By Zorn's lemma, $P$ has a maximal element $f$ . We claim that $f$ is a total function. If not, then $\dom{f}=\lbrace 1,\ldots, n\rbrace$ for some $n$ . Since $f(n)\in \dom{R}$ , there is some $d\in \ran{R}$ such that $f(n) R d$ . Define a partial function $g: \mathbb{N}\Rightarrow \dom{R}$ such that $\dom{g}=\lbrace 1,\ldots, n+1\rbrace$ , and $g(i)=f(i)$ for all $i=1,\ldots, n$ , and $g(n+1)=b$ . So $g\ne f$ extends $f$ , contradicting the maximality of $f$ . Hence, $f$ is a total function, and we are done.
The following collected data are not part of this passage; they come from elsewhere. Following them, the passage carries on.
(* ===== verification/Cbor.v ===== *)
(** CBOR written: [src/codec/cbor] ([cbor_encode_stream.*], [cbor.hpp],
    [cbor_errors.hpp]), against the data model of RFC 8949.

    The heads are written by tinycbor's encoder: [TinyCborEncoder] has its
    functions and [TinyCborEncoderLaws] says that they write the shortest head of
    the RFC. *)
From stdpp Require Import base numbers countable list gmap strings sorting.
From S2P Require Import Prelude Bytes Cid.

Open Scope Z_scope.

(** ** RFC 8949: the items this codec writes *)

Inductive item :=
| cUint (n : Z)
| cNint (n : Z)                      (* -1 - n *)
| cBytes (b : bytes)
| cText (b : bytes)
| cArray (l : list item)
| cMap (l : list (bytes * item))     (* the keys are text *)
| cTag (t : Z) (x : item)
| cBool (b : bool)
| cNull.

(** The shortest head of a major type and an argument. *)
Definition head (major n : Z) : bytes :=
  if n <? 24 then [major * 32 + n]
  else if n <? 2 ^ 8 then (major * 32 + 24) :: Integers.be_bytes 1 n
  else if n <? 2 ^ 16 then (major * 32 + 25) :: Integers.be_bytes 2 n
  else if n <? 2 ^ 32 then (major * 32 + 26) :: Integers.be_bytes 4 n
  else (major * 32 + 27) :: Integers.be_bytes 8 n.

Fixpoint encode_item (x : item) : bytes :=
  match x with
  | cUint n => head 0 n
  | cNint n => head 1 n
  | cBytes b => head 2 (size b) ++ b
  | cText b => head 3 (size b) ++ b
  | cArray l => head 4 (size l) ++ flat_map encode_item l
  | cMap l => head 5 (size l) ++ flat_map (λ p, (head 3 (size p.1) ++ p.1) ++ encode_item p.2) l
  | cTag t x => head 6 t ++ encode_item x
  | cBool b => [0xF4 + Z.b2z b]
  | cNull => [0xF6]
  end.

Definition encode_items (l : list item) : bytes := flat_map encode_item l.
Definition encode_key (k : bytes) : bytes := head 3 (size k) ++ k.

(** ** [cbor_errors.hpp] *)

Inductive CborEncodeError := INVALID_CID_ | EXPECTED_MAP_VALUE_SINGLE.
Inductive CborDecodeError := INVALID_CBOR | WRONG_TYPE | INT_OVERFLOW | INVALID_CBOR_CID | INVALID_CID | WRONG_SIZE.

#[export] Instance CborEncodeError_eq_dec : EqDecision CborEncodeError.
Proof. solve_decision. Defined.
#[export] Instance CborDecodeError_eq_dec : EqDecision CborDecodeError.
Proof. solve_decision. Defined.

Definition CborEncodeError_code (e : CborEncodeError) : Z :=
  match e with INVALID_CID_ => 1 | EXPECTED_MAP_VALUE_SINGLE => 2 end.
Definition CborDecodeError_code (e : CborDecodeError) : Z :=
  match e with
  | INVALID_CBOR => 1 | WRONG_TYPE => 2 | INT_OVERFLOW => 3 | INVALID_CBOR_CID => 4 | INVALID_CID => 5 | WRONG_SIZE => 6
  end.

(** [cbor_common.hpp]. *)
Definition kCidTag : Z := 42.

(** ** tinycbor's encoder: the bytes a call writes *)

Class TinyCborEncoder := {
  cbor_encode_boolean : bool → bytes;
  cbor_encode_uint : Z → bytes;
  cbor_encode_int : Z → bytes;
  cbor_encode_byte_string : bytes → bytes;
  cbor_encode_text_string : bytes → bytes;
  cbor_encode_tag : Z → bytes;
  cbor_encode_null : bytes;
  cbor_encoder_create_array : Z → bytes;
  cbor_encoder_create_map : Z → bytes
}.

Definition int_item (n : Z) : item := if n <? 0 then cNint (-1 - n) else cUint n.

(** Its documentation: a function writes its value as the RFC has it, with the
    shortest head. *)
Class TinyCborEncoderLaws `{TinyCborEncoder} : Prop := {
  boolean_written b : cbor_encode_boolean b = encode_item (cBool b);
  uint_written n : 0 ≤ n < 2 ^ 64 → cbor_encode_uint n = encode_item (cUint n);
  int_written n : - 2 ^ 63 ≤ n < 2 ^ 63 → cbor_encode_int n = encode_item (int_item n);
  byte_string_written b : size b < 2 ^ 64 → cbor_encode_byte_string b = encode_item (cBytes b);
  text_string_written b : size b < 2 ^ 64 → cbor_encode_text_string b = encode_item (cText b);
  tag_written t : 0 ≤ t < 2 ^ 64 → cbor_encode_tag t = head 6 t;
  null_written : cbor_encode_null = encode_item cNull;
  array_written n : 0 ≤ n < 2 ^ 64 → cbor_encoder_create_array n = head 4 n;
  map_written n : 0 ≤ n < 2 ^ 64 → cbor_encoder_create_map n = head 5 n
}.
Proposition 2   ZF+DC implies ZF+CC.

Proof. Let $C$ be a countable set of non-empty sets. We assume that $C$ is countably infinite, for the finite case can be proved using ZF alone, and is left for the reader.

Since there is a bijection $\phi: C\to \mathbb{N}$ , index each element in $C$ by its image in $\mathbb{N}$ , so that $C=\lbrace A_i\mid i\in \mathbb{N}\rbrace$ . Let $A:=\bigcup C$ . We want to find a function $f:C\to A$ such that $f(A_i)\in A_i$ for every $i\in \mathbb{N}$ .

Define a binary relation $R$ on $A$ as follows: $a R b$ iff there is an $i\in \mathbb{N}$ such that $a \in A_i$ and $b\in A_{i+1}$ . Since each $A_i\ne \varnothing$ , $R\ne \varnothing$ . Furthermore, if $b\in \ran{R}$ , then $b\in A_{i+1}$ for some $i\in \mathbb{N}$ . Pick any $c\in A_{i+2}$ (since $A_{i+2}\ne \varnothing$ ), so that $b R c$ , and therefore $b\in \dom{R}$ . This shows that $\ran{R}\subseteq \dom{R}$ .

By DC, there is a function $g:\mathbb{N}\to \dom{R}$ such that $g(i) R g(i+1)$ for every $i\in \mathbb{N}$ . Now, $g(1)\in A_j$ for some $j\in \mathbb{N}$ . Define a function $h:\mathbb{N}\to A$ as follows, for each $i\in \seg{j-1}$ , pick $a_i\in A_i$ and set $h(i):=a_i$ (this can be done by induction), and for $i\ge j$ , set $h(i):=g(j-i+1)$ (arithmetic of finite cardinals is possible in ZF). Then $h(i)\in A_i$ for all $i\in \mathbb{N}$ .

Finally, define $f:C\to A$ as follows: for each $A_i\in C$ , set $f(A_i):=h(i)$ . Then $f$ has the desired property $f(A_i)\in A_i$ , and the proof is complete.